Pfam | Total Genes | Syntelogs (%) | Synteny Communities |
---|---|---|---|
DHN | 365 | 62.2 | 12 |
LEA_1 | 251 | 63.3 | 10 |
LEA_2 | 3,126 | 76.0 | 130 |
LEA_3 | 274 | 79.9 | 16 |
LEA_4 | 298 | 77.2 | 18 |
LEA_5 | 153 | 67.3 | 4 |
LEA_6 | 89 | 76.4 | 8 |
SMP | 280 | 59.3 | 11 |
Total | 4,836 | 209 |
The variable percentage of syntenic genes and number of synteny communities suggest independent evolution between and within the LEA protein families. Genes not incorporated in synteny communities by our clustering method are likely to be species-specific singletons. Only a few “in-paralogs” (paralogs from the same species) were detected in the basal species Sellaginela moellendorffii and Physcomitrella patens (supplementary table S2, Supplementary Material online). Considering the large evolutionary distance between the species analyzed, we hypothesize that ancient and independent synteny diversification between LEA families may have played important roles in their functional diversification.
Phylogenetic Profiling Reveals Angiosperm-Wide and Lineage-Specific LEA Genes
We further analyzed the origin of the synteny communities detected with Synets in order to obtain information on the evolutionary conservation and diversification of LEA genes in angiosperms. Presence or absence of a species syntelog in a community of the synteny network can be visualized as a phylogenetic profile, enabling inference of the origin, expansions, and contractions of the gene family in each clade of their phylogenetic tree (fig. 2A).

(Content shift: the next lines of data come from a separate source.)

(* ===== verification/Prelude.v ===== *)
(** * Verification of Megalon's replicated global cache directory

    Megalon caches file blocks in memory shared by several hosts.  Where the
    copies of a block are is recorded in a directory, which every host consults
    all the time; it is therefore replicated on every NUMA node and kept
    consistent by node replication: operations are appended to a shared log and
    every replica replays the log.  This development models the Rust code that
    implements the directory, third-party/nr_rust, from the log up to the
    functions exported to C, and proves that the replicated directory behaves
    like one hash map.  It also covers cnr, the variant of the library with several
    logs, the address space that the library is measured with, three examples of its
    use, and the harnesses that measure it.

    ** The program and its parts

    - node-replication/src/log.rs, replica.rs, nr/log.rs: the circular log with
      its head, tail, completed tail and one local tail per replica.
    - node-replication/src/context.rs: the ring of pending operations and
      responses of one thread.
    - node-replication/src/nr/rwlock.rs: the distributed reader-writer lock around
      the data of a replica, and a simple one.
    - node-replication/src/nr/replica.rs: flat combining.  A thread enqueues its
      operation in its context; one thread at a time, the combiner, appends the
      operations of all threads to the log, replays the log on the data and hands
      out the responses.  Reads wait until the replica has caught up.  On memory
      without cache coherence (feature scr) the combiner also writes back or
      flushes the data slots that the responses name and notifies the threads.
    - node-replication/src/nr/mod.rs: the replicated object.  A call that finds
      the log full, because a replica lags behind, works on behalf of that
      replica under its affinity and then retries.
    - node-replication/src/cnr/: concurrent node replication.  The application maps
      every operation to one of several logs, so that conflicting operations share
      a log; replicas combine on each log separately.  Scans, which conflict with
      everything, are appended to all logs.
    - ffi/types.rs, constants.rs, ffi_nr_hashmap.rs: the directory, the C
      functions, the affinity function.  ffi/topology.rs: the CPUs of the machine.
    - node-replication/examples/nr_hashmap.rs, nr_btreeset.rs, nr_stack.rs: threads that
      use a replicated object and assert what they find.
    - bench_utils/src/: the harness of the benchmarks.  It divides the CPUs among
      replicas, starts threads that execute operations until the time is over, and
      reports what they measured; cnr_mkbench.rs is the one for cnr.
    - custom_bench/: the operations of another benchmark, read from a file or generated.
    - node-replication/benches/vspace.rs: an address space made of four-level page
      tables with pages of three sizes, a data structure to be replicated.

    ** Files

    - Prelude: outcomes of Rust code ([res]: return, panic, spin), indexing and
      checked arithmetic, loops, transition systems ([reachable]), counting.
    - Context: [Context] with [enqueue], [enqueue_resps], [ctx_res], the iterator.
    - Log: [Log], its constructors and sizes, [log_register], [find_min_tail],
      [log_reset], [is_replica_synced_for_reads].
    - NrLog: [append], [publish], [exec], [advance_head]; [log_inv] relates a log
      to the history of operations appended to it.
    - LogProtocol: the log of the scr build as a transition system of any number of
      replicas, each with its own cache, whose steps are the single accesses of
      [append], [exec] and [advance_head] to shared memory; LogProtocolSpec: its
      inductive invariant; LogProtocolTheorems: the theorems.
    - NrConc: the threads of all replicas as a transition system on top of LogProtocol,
      whose steps are the single accesses of [execute_mut], [execute] and [sync] and of
      the functions they call to contexts, locks, data and log; NrConcSpec: its inductive
      invariant [ninv]; NrConcLog: what a step of the log does for the combiner;
      NrConcFrame, NrConcStep: what a step leaves alone, and the shapes that steps have;
      NrConcCtx, NrConcCollect, NrConcRun, NrConcCombine, NrConcRespond, NrConcRead:
      [ninv] for the steps of one part of the code each; NrConcInv: for all steps;
      Linear: [linearizable] and the order in which calls take effect; NrConcTheorems:
      the theorems; GcdConc: the directory under concurrency.
    - Client: threads that choose their calls by what they have done before, on top of
      NrConc, and what linearizability says about their responses; Examples: the three
      examples.
    - RwLock: the locks, sequentially and as transition systems whose steps are
      the single atomic accesses of the code.
    - Flush: the cache-line flushes and the loads and stores around them.
    - Replica: all operations of a replica; ReplicaSpec: the invariant [rep_inv]
      and combining; ReplicaOps: writes, reads, synchronisation, registration.
    - NodeReplicated: the replicated object; NodeReplicatedSpec: its invariant
      [nr_inv] and the simulation [sim] of one copy of the data; NrTheorems: the
      theorems about replicas and the object.
    - Topology: what hwloc knows of the machine, the queries on it and the placement of
      threads.
    - Gcd: the directory's data and operations; GcdSpec: its invariants.
    - GcdFfi: the C functions and the affinity function; GcdFfiSpec: their
      theorems.
    - Bench: which replica gets which CPUs; BenchRun: the threads of a benchmark, their
      loops and the reports, over any structure with the interface [DsInterface];
      BenchBuild: the builder and [configure]; Workload: the custom benchmark.
    - CnrLog, CnrReplica: the log and the replicas of cnr, all operations, scans
      included; CnrLogSpec: the invariant [clog_inv] of a log and what [append],
      [exec] and [advance_head] do to it; CnrCommute: histories partitioned into
      logs, [LogMapperLaws]; CnrSpec: the invariant [cw_inv] of all logs and replicas
      and one round of combining; CnrRefine: the sequential specification [CSeq], the
      progress of the replicas [CLag] and the simulation [csim]; CnrTheorems: the
      theorems; CnrBench: the harness for cnr; CnrSync: its threads as a transition
      system of commands, barrier, calls on the replicas, and the phase in which finished
      replicas keep their logs moving.
    - VSpace: address spaces, [map_generic] and [resolve_addr], the operations of
      the benchmark.  The entry format of the crate x86 and the memory allocator are
      parameters, the classes [X86] and [PageAlloc] with their laws.  VSpaceSpec:
      the tree of tables, its invariant [vs_wf] and the translation [maps];
      VSpaceMap: what [map_generic] does to it; VSpaceRefine: the abstract address
      space; VSpaceTheorems: ownership of the tables, an instance of the parameters
      ([amd64], [first_fit]) and the theorems.

    Definitions carry the names of the functions they translate, with a prefix
    where two Rust types have a method of the same name ([nr_register],
    [replica_register], [log_register]).  A method takes the value of its object
    and returns the new one.  Atomics, [RefCell] and [UnsafeCell] fields are plain
    fields, except in the transition systems.  The class [Dispatch] is the trait
    of the same name: the theorems about node replication hold for any instance,
    and [GcdDispatch] is the one for the directory.  [CDispatch] is the trait of cnr
    together with [LogMapper].  The two builds of the code,
    with and without the feature scr, are the values of [feature].

    ** What is proved

    - [directory_refines]: any program of C calls, by any threads, returns what it
      would return on one hash map; the proof composes [nr_refines]'s simulation,
      for any data structure, with the C functions and the affinity function.
    - [nr_linearizable], [nr_copies_agree], [nr_concurrent_panics]: in every
      interleaving of the threads of all replicas, for any data structure, the calls of
      [execute_mut] and [execute] are linearizable, the copies agree with the log, and
      the only assertion that can fail is the one on the replica that a failed append
      names ([nr_reader_stuck]); [directory_concurrent]: what lookups return while other
      hosts change the directory.
    - [nr_refines], [execute_mut_correct], [execute_loose_prefix],
      [nr_build_correct]: the replicated object is a copy of the sequential one,
      whatever the lag of the replicas; its retry loops terminate.
    - [combine_correct], [combine_write_back], [notification_correct]: every
      operation enters the log once, in the order of its thread, and every
      response reaches its thread.
    - [append_correct], [exec_replays]: the log grows by exactly the operations
      appended, a replica replays exactly those it has not seen; [ctx_roundtrip]:
      contexts neither lose nor reorder operations and responses.
    - [log_replicas_agree], [log_no_stale_read], [log_completed_visible],
      [log_no_panic]: in every interleaving of appending, replaying and collecting
      replicas, over caches that are not coherent, all replicas apply prefixes of
      one history, no stale entry is read and reads see completed writes;
      [log_publish_progress], [log_exec_completes]: publishing cannot deadlock and
      replaying terminates.
    - [cnr_refines]: programs of calls other than scans on cnr replicas behave as on
      one copy of the data, if operations of different logs commute and no call has to
      wait for another replica ([lags_ok]); [cnr_one_log_is_nr]: under that condition,
      with one log cnr and node replication give the same outputs;
      [cnr_append_correct]: when cnr's append returns and when it waits forever.
    - [rwlock_exclusive], [simple_rwlock_exclusive] and others: mutual exclusion in
      every interleaving of any number of threads.
    - [gcd_modify_safe], [gcd_write_shared_exclusive], [gcd_modify_local],
      [check_put_array_codes], [delete_if_array_codes]: the directory's entries
      stay well-formed, blocks shared for writing have no valid local copies if writers
      enter blocks only without valid copies, the return codes are exact.
    - [vspace_refines]: programs of operations on an address space behave as on a
      partial function from virtual to physical addresses; [vspace_map_correct],
      [vspace_map_overlap]: what mapping a region does when it is free and when it is
      not; [vspace_drop_frees]: page tables are neither leaked nor freed twice.
    - [hashmap_assertions], [btreeset_assertions], [stack_never_empty]: the assertions of
      the examples hold in every interleaving.
    - [benchmark_starts], [cnr_benchmark_starts]: when the threads of a benchmark start
      and get slots of their replicas; [baseline_agrees], [cnr_baseline_agrees]: the log
      does not change the responses; [worker_measures]: the measuring loop ends and
      counts every operation once; [configure_runs_all], [thread_defaults_correct]: the
      builder; [sync_keeps_replicas], [sync_can_finish]: how the threads of cnr finish, and
      when they hang;
      [workload_roundtrip], [prepopulate_fills]: the custom benchmark.
    - Some theorems show behaviour that is surely not meant:
      [late_registration_applied_twice], [rwlock_stale_count_race],
      [sync_without_write_back], [with_flush_misses_atomic],
      [flush_mem_region_covers], [reset_append_spins], [coherence_always_true],
      [check_swap_array_exchanges], [removal_reports], [affinity_revert_pins],
      [log_head_regresses], [cnr_scan_diverges], [cnr_scan_root_deadlock],
      [cnr_late_replica_panics], [vspace_clone_dangles],
      [vspace_empty_map_blocks], [nr_reader_stuck], [replica_without_node],
      [short_benchmark_panics], [stuck_log_is_first], [cnr_batches_repeat],
      [write_admit_keeps_copies].

    ** Bounds and fuel

    Loops of the code that retry are [rloop]s with a number of passes, and end in
    [Spin] when the passes are used up.  The theorems show that a value is
    returned, so the bounds are enough: 64 passes of [execute_mut], which needs at
    most two per lagging replica, and [WARN_THRESHOLD] rounds plus one of
    [advance_head], after which the code itself gives up.  The loops of cnr have no
    bound in the code; [cnr_passes] is 64, and the theorems show that they end after
    at most four passes or come back to the same state forever.  Nested combining in
    cnr is as deep as there are logs, plus one ([nest_of]), because every level holds
    the lock of another log.  [map_generic] calls itself at most once per
    page of the region, which is its fuel; its loops end with the table.  Loops over
    a range of the log run over that range.  The measuring loops have as many passes as
    the clock leaves them; the clock is an argument, and the theorems ask that it reads
    the end of the experiment at some time.  [prepopulate_keys] has one pass per random
    number.  Log positions are natural numbers: they only
    grow, and a usize does not wrap within the lifetime of a machine; so is the counter
    [iter] of the loop of a cnr benchmark.  [Vec::with_capacity] is taken to reserve
    exactly what it is asked for.  Where
    subtraction could wrap, [usub] panics, and the invariants exclude it.

    ** What is not modelled

    Interleavings are covered for the locks, for the log of the scr build and for writes,
    reads and [sync] of node replication on top of it.  There, threads register before
    they start and the lock around the data is taken in one step, as RwLock shows it can
    be; the replica that a failing [append] names is any one; notifications, write-back
    of data slots, affinity, anchored and loose reads are in the sequential model only,
    and a thread that panics keeps its locks, as unwinding is not modelled.  The theorems
    about cnr are about calls that run one after the other.  Not covered are
    interleavings of the default build, where entries are published by the alive flag
    instead of the commit tail.  Weak memory orderings are not modelled, nor are the
    borrow checks of [RefCell]; spurious failures of weak compare-exchanges are part of
    the transition systems but not of the sequential loops that retry.  In the log with
    caches that are not coherent, an entry is one cache line.  The [debug_assert_eq] of
    cnr's [append_scan] is modelled as compiled in, the [debug_assert_ne] before
    [try_sync] as not.
    In the harnesses, the loop of a thread is run on its own; in CnrSync, where the
    threads of cnr interleave, a call on a replica returns at some step or never, and
    what it does to the logs is not part of the state.  Printing, pinning of threads and the registration with urcu have no
    counterpart.  The async wrappers (futures around the same calls), the other benchmarks
    and examples, and the C++ program around the directory are left out. *)

From stdpp Require Export base list numbers strings option decidable.
From Stdlib Require Export Lia.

We subdivided the synteny communities into four main evolutionary categories: angiosperm-wide (AW), monocot-specific (MS), eudicot-specific (ES), and species-specific (SS) (fig. 2B and supplementary table S3, Supplementary Material online). Angiosperm-wide are synteny communities that contain genes of at least one monocot and one eudicot species. Monocot-specific includes synteny communities containing only monocot genes, and eudicot-specific includes communities comprising eudicot genes only. Species-specific correspond to paralogs duplicated in an individual genome, also named ohnologs.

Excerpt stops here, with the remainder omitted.